赤の他人にどう呼びかけるかというのは、実は難問である。
というのも、先日、横断歩道を渡っている最中、前を行くおばさんが、ハンカチを落とした。拾い上げて渡そうと、背中ごしに声をかけたが「あのー、すいません」。本人が気づくように少し大きめに声を上げたが、振り向いたのを見て、「これ、落ちていましたよ」とハンカチを渡して事なきを得た。
今、あらためて考え直すと、赤の他人に「あのー、すいません」じゃ声かけにならない。
しかし「おばさん」は失礼だし、「お姉さん」では若すぎる。ましてや「ご婦人さん」は昭和トーンでもっと変。
若い女性ならば「お嬢さん」や「お姉さん」、おばあさんなら「おばあちゃん」という的確な用語があるが、中年女性に声のかけやすい適切な言葉が無いことに気づいた。
結局、謝る立場でもないのに、「すいません」と無難な表現を使っていることに対し、何とも情けない気分に陥った。

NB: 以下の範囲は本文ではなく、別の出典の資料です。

Lemma persistVote_spec t c r m vt :
  conf_rep (r_stable r) m -> disk_ok m (getCurrentTerm r) vt -> uint64_ok t -> vt <= t ->
  t <= getCurrentTerm r ->
  exists err r' m' vt', persistVote t c r = Return (err, r') /\
    r' = set_stable (r_stable r') r /\
    conf_rep (r_stable r') m' /\ disk_ok m' (getCurrentTerm r) vt' /\
    (err = None -> vt' = t /\ m' !! keyLastVoteCand = Some c) /\
    (err <> None -> (vt' = vt \/ vt' = t) /\ m' !! keyLastVoteCand = m !! keyLastVoteCand).
Proof.
  intros Hk (Hct & Hvt & Hle & Hok) Ht Hlt Hcur. unfold persistVote.
  destruct (SetUint64_law (r_stable r) m keyLastVoteTerm t Hk ltac:(done)) as (err & k & -> & Hk1).
  simpl. destruct err as [e|].
  { exists (Some e), (set_stable k r), m, vt. split_and!; try done. naive_solver. }
  destruct (stable_Set_law k _ keyLastVoteCand c Hk1 ltac:(done)) as (err & k2 & -> & Hk2). simpl.
  exists err, (set_stable k2 r). destruct err as [e|].
  - eexists _, t. split; [done|]. split; [done|]. split; [exact Hk2|].
    split; [split_and!; auto with freno|]. split; [done|]. intros _. split; [by right|].
    by rewrite lookup_insert_ne.
  - eexists _, t. split; [done|]. split; [done|]. split; [exact Hk2|].
    split; [split_and!; auto 6 with freno|]. split; [|done]. intros _. split; [done|].
    by rewrite lookup_insert_eq.
Qed.

(** How an RPC moves the role of a node: not at all, or out of an election and out of office. *)
Definition steps_down r r' : Prop :=
  (getState r' = getState r /\ getCurrentTerm r' = getCurrentTerm r) \/
  getState r' = Follower \/ getState r' = Shutdown.

Lemma steps_down_refl r : steps_down r r.
Proof. by left. Qed.

Lemma steps_down_same r r' :
  getState r' = getState r -> getCurrentTerm r' = getCurrentTerm r -> steps_down r r'.
Proof. by left. Qed.

Lemma steps_down_follower r r' : getState r' = Follower -> steps_down r r'.
Proof. intros. right. by left. Qed.

Lemma steps_down_trans r1 r2 r3 : steps_down r1 r2 -> steps_down r2 r3 -> steps_down r1 r3.
Proof. unfold steps_down. intuition congruence. Qed.

(** The common start of the RPC handlers: a newer term is adopted, as a follower. *)
Lemma adopt_term t r m vt b r' x :
  conf_rep (r_stable r) m -> disk_ok m (getCurrentTerm r) vt -> uint64_ok t -> getCurrentTerm r <= t ->
  (b = false -> t = getCurrentTerm r) ->
  (if b then let! r := setCurrentTerm t (setState Follower r) in Return (t, r)
   else Return (getCurrentTerm r, r)) = Return (x, r') ->
  x = t /\ exists m', conf_rep (r_stable r') m' /\ disk_ok m' t vt /\ keeps_votes m vt m' vt /\
    m' !! keyLastVoteCand = m !! keyLastVoteCand /\
    getCurrentTerm r' = t /\ same_member r r' /\ steps_down r r' /\
    (r' = r \/ b = true /\ getState r' = Follower).
Proof.
  intros Hk Hd Ht Hle Hb. destruct b.
  - destruct (setCurrentTerm t (setState Follower r)) as [r1|] eqn:E; [|done]. intros [= <- <-].
    split; [done|].
    destruct (setCurrentTerm_spec t (setState Follower r) m (getCurrentTerm r) vt r1) as (m' & ? & ? & ? & ? & ? & ? & Hst);
      [done|done|done|destruct Hd as (_ & _ & ? & _); lia|done|].
    exists m'. split_and!; [done..|by apply steps_down_follower|by right].
  - rewrite (Hb eq_refl). intros [= <- <-]. split; [done|]. exists m.
    split_and!; auto using keeps_votes_refl, same_member_refl, steps_down_refl.
Qed.

(** What a handler of a node guarantees: its disk agrees with its term, which has not decreased, the
    votes it has given are kept, its membership is unchanged, its role is kept or it is a follower. *)
Definition node_post r m vt r' m' vt' : Prop :=
  conf_rep (r_stable r') m' /\ disk_ok m' (getCurrentTerm r') vt' /\ keeps_votes m vt m' vt' /\
  getCurrentTerm r <= getCurrentTerm r' /\ same_member r r' /\ steps_down r r'.

(** What a granted vote guarantees: it is on disk before the response, and it is for the candidate
    the node may already have voted for in that term. *)
Definition vote_post (req : RequestVoteRequest) (granted : bool) m vt m' vt' : Prop :=
  granted = true ->
  voted m' vt' (rv_Term req) (rv_Candidate req) /\
  forall c, c <> "" -> voted m vt (rv_Term req) c -> c = rv_Candidate req.

(** A vote that is on disk in the current term is the only one of that term. *)
Lemma voted_unique m vt t c c' : vt <= t -> voted m vt t c -> voted m vt t c' -> c = c'.
Proof. intros Ht [Ha Hb] [_ Hc3]. assert (E : t = vt) by lia. specialize (Hb E). specialize (Hc3 E). congruence. Qed.

Lemma persistVote_term t c r err r' :
  persistVote t c r = Return (err, r') -> getCurrentTerm r' = getCurrentTerm r.
Proof.
  unfold persistVote. destruct (SetUint64 _ _ _) as [[[e|] k]|]; cbn [outcome_bind]; [|..|done].
  - by intros [= <- <-].
  - destruct (stable_Set _ _ _) as [[e k']|]; [|done]. by intros [= <- <-].
Qed.

(** The second half of [requestVote]: the vote itself, once the term is adopted. *)
Lemma persistVote_post now req r m vt err r' :
  conf_rep (r_stable r) m -> disk_ok m (getCurrentTerm r) vt -> getCurrentTerm r = rv_Term req ->
  rv_Candidate req <> "" ->
  (vt = rv_Term req -> default "" (m !! keyLastVoteCand) = "") ->
  persistVote (rv_Term req) (rv_Candidate req) r = Return (err, r') ->
  exists m' vt', node_post r m vt r' m' vt' /\ node_post r m vt (setLastContact now r') m' vt' /\
    vote_post req (bool_decide (err = None)) m vt m' vt'.
Proof.
  intros Hk Hd Hterm Hcand Hfresh E. pose proof Hd as (_ & _ & Hle & Hok).
  destruct (persistVote_spec (rv_Term req) (rv_Candidate req) r m vt)
    as (err' & r1 & m' & vt' & E' & Hr1 & Hk' & Hd' & Hnone & Hsome);
    [done|done|by rewrite <- Hterm|lia|lia|].
  rewrite E in E'. injection E' as <- <-. exists m', vt'.
  assert (Hno : forall c, c <> "" -> voted m vt (rv_Term req) c -> False).
  { intros c Hc [Ha Hb]. assert (Heq : vt = rv_Term req) by lia. rewrite (Hb ltac:(lia)) in Hfresh.
    by apply Hc, Hfresh. }
  assert (Hkeep : keeps_votes m vt m' vt').
  { intros t c Hc [Ha Hb]. destruct (decide (t = rv_Term req)) as [->|Hne]; [by destruct (Hno c Hc)|].
    destruct (decide (err = None)) as [He|He].
    - destruct (Hnone He) as [-> _]. split; [lia|]. intros ?. exfalso. lia.
    - destruct (Hsome He) as [[->| ->] Hc']; (split; [lia|]); [by rewrite Hc'|]. intros ?. exfalso. lia. }
  assert (Hpost : node_post r m vt r' m' vt').
  { assert (Ht : getCurrentTerm r' = getCurrentTerm r) by by rewrite Hr1.
    split_and!; [done|by rewrite Ht|done|lia| |].
    - by rewrite Hr1.
    - apply steps_down_same; [by rewrite Hr1|done]. }
  split; [done|]. split; [by destruct Hpost as (?&?&?&?&?&?)|].
  intros He%bool_decide_eq_true. split.
  - destruct (Hnone He) as [-> ?]. by split.
  - intros c Hc Hv. by destruct (Hno c Hc).
Qed.

Lemma node_post_same r m vt k :
  conf_rep k m -> disk_ok m (getCurrentTerm r) vt -> node_post r m vt (set_stable k r) m vt.
Proof.
  intros Hk Hd. split_and!; [done|done|apply keeps_votes_refl|done|by split|by left].
Qed.

Lemma node_post_trans r1 m1 vt1 r2 m2 vt2 r3 m3 vt3 :
  node_post r1 m1 vt1 r2 m2 vt2 -> node_post r2 m2 vt2 r3 m3 vt3 -> node_post r1 m1 vt1 r3 m3 vt3.
Proof.
  intros (_ & _ & Ka & Ta & Ma & Sa) (Cb & Db & Kb & Tb & Mb & Sb).
  split_and!; [done|done|by eapply keeps_votes_trans|lia|by eapply same_member_trans|
    by eapply steps_down_trans].
Qed.

Lemma vote_post_before req g m vt m1 vt1 m' vt' :
  keeps_votes m vt m1 vt1 -> vote_post req g m1 vt1 m' vt' -> vote_post req g m vt m' vt'.
Proof.
  intros Hkeep Hvote Hg. destruct (Hvote Hg) as [Hv1 Hv2]. split; [done|]. intros c Hc Hv.
  apply Hv2; [done|]. by apply Hkeep.
Qed.

Lemma read_str (k : K) (m : gmap string string) (key : string) :
  conf_rep k m ->
  exists v k', stable_Get key k = Return (v, k') /\ conf_rep k' m /\
    (read_or "" v = None \/ read_or "" v = Some (default "" (m !! key))).
Proof.
  intros Hk. destruct (stable_Get_law k m key Hk) as (v & k' & E & Hk' & Hv). exists v, k'.
  split; [done|]. split; [done|]. destruct v as [v|e]; simpl; [right; by rewrite Hv|].
  unfold get_error_law in Hv. case_decide; [right; by rewrite Hv|by left].
Qed.

(** What answering a vote request guarantees. *)
Definition vote_result req r m vt (resp : RequestVoteResponse) r' : Prop :=
  exists m' vt', node_post r m vt r' m' vt' /\ rvr_Term resp = getCurrentTerm r' /\
    vote_post req (rvr_Granted resp) m vt m' vt'.

(** An answer that writes nothing: refused, or granted because the vote is on disk already. *)
Lemma vote_answered req r m vt (g : bool) peers resp r' r0 :
  conf_rep (r_stable r) m -> disk_ok m (getCurrentTerm r) vt -> getCurrentTerm r = rv_Term req ->
  (g = true -> voted m vt (rv_Term req) (rv_Candidate req)) ->
  r0 = r -> (mkRequestVoteResponse (rv_Term req) peers g, r0) = (resp, r') ->
  vote_result req r m vt resp r'.
Proof.
  intros Hk Hd Ht Hg -> [= <- <-]. exists m, vt. split.
  { split_and!; [done|done|apply keeps_votes_refl|done|apply same_member_refl|apply steps_down_refl]. }
  split; [done|]. simpl. intros ->. split; [by apply Hg|]. intros c Hc Hvc.
  eapply (voted_unique m vt); [|done|by apply Hg]. destruct Hd as (_ & _ & ? & _). lia.
Qed.

Lemma vote_result_before req r m vt r1 m1 vt1 resp r' :
  node_post r m vt r1 m1 vt1 -> vote_result req r1 m1 vt1 resp r' -> vote_result req r m vt resp r'.
Proof.
  intros Hn (m' & vt' & Hp & Ht & Hv). exists m', vt'. pose proof Hn as (_ & _ & Hkeep & _).
  split; [by eapply node_post_trans|]. split; [done|by eapply vote_post_before].
Qed.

その点、英語は楽である。すべてYOUで済む。「HEY! YOU」と後ろから声をかければ、1000%伝わる。英語のいいところは、大統領だろうが、ヤンキーのお兄さんだろうが、幼児だろうか、すべてYOUで通じるところがいい。
私が大学生の頃にショックを受けたのは、居酒屋でバイトしていた際、客の中年のオヤジから、「ぼく、ビール持ってきて」と言われたこと。
「ぼく? 誰? 俺?小学生か?」と突っ込みを入れたくなった。そこは「お兄さんでしょう」と訂正しようにも、酔った客につっかかっても意味がない。ただただ苦笑するしかなかったが、バカにされたようで腹立たしかった。
その教訓があるから、私は、小学生以下はボク、中・高校生はお兄ちゃん、大学生以上はお兄さんを使うよう、心がけている。
このように日本には、多種多様な呼び方があることについて、国学者の金田一秀穂氏は、日本人は立ち位置や役割を気にするという点と、単に名前を覚えるのは大変だからという点をあげる。
日本人には相手の社会的立場や肩書き的役割が重要だから、呼び方でその人の社会的立場を判断する。
社会的地位が高い議員、教師、作家、医者などは「先生」と実に使いやすい便利な言葉がある。また、サラリーマン社会では、役職で呼ぶのはその最たる例。「専務、部長、次長、課長、代理、主任」。目下に対しては、さんや君。女性に○○ちゃんと、ちゃんづけする人もいる。学校では「先輩」。後輩には「おまえ」と呼ぶ。
会社で社長に向かって「○○さんは・・」、などと言おうものなら、「あいつは礼儀がなっとらん」と降格の憂き目を見るのは明らか。そういう意味で少し飛躍するが、定年後に役職も何もなくなった元部長が、「○○さん」としか呼ばれないことにショックを受けたと何かの本で読んだが、役職名で呼び合うのは、ガラパゴス化した日本の歪んだ風習ではないかと思う。
その反面、敢えて名前を呼び合わないという風習もあり、これはこれで便利。たまにばったり会った人の名前が全然思い出せなくても、何とか穏便にやり過ごす術を身につけている。外国人がよく名前を呼び合うシーンが出てくるが、「ええ~っと(誰だっけ)」「キャサリンよ」などと会話するが、日本の場合、名前がわからず曖昧に過ごしても正直に「ええ~っと」と言わなくても何とかなる。
どちらがいいかはわからないが、少なくとも、いつでもどこでも「すいません」で呼びかけるのでは、寂しい会話にしかならないことだけは間違いないと思う。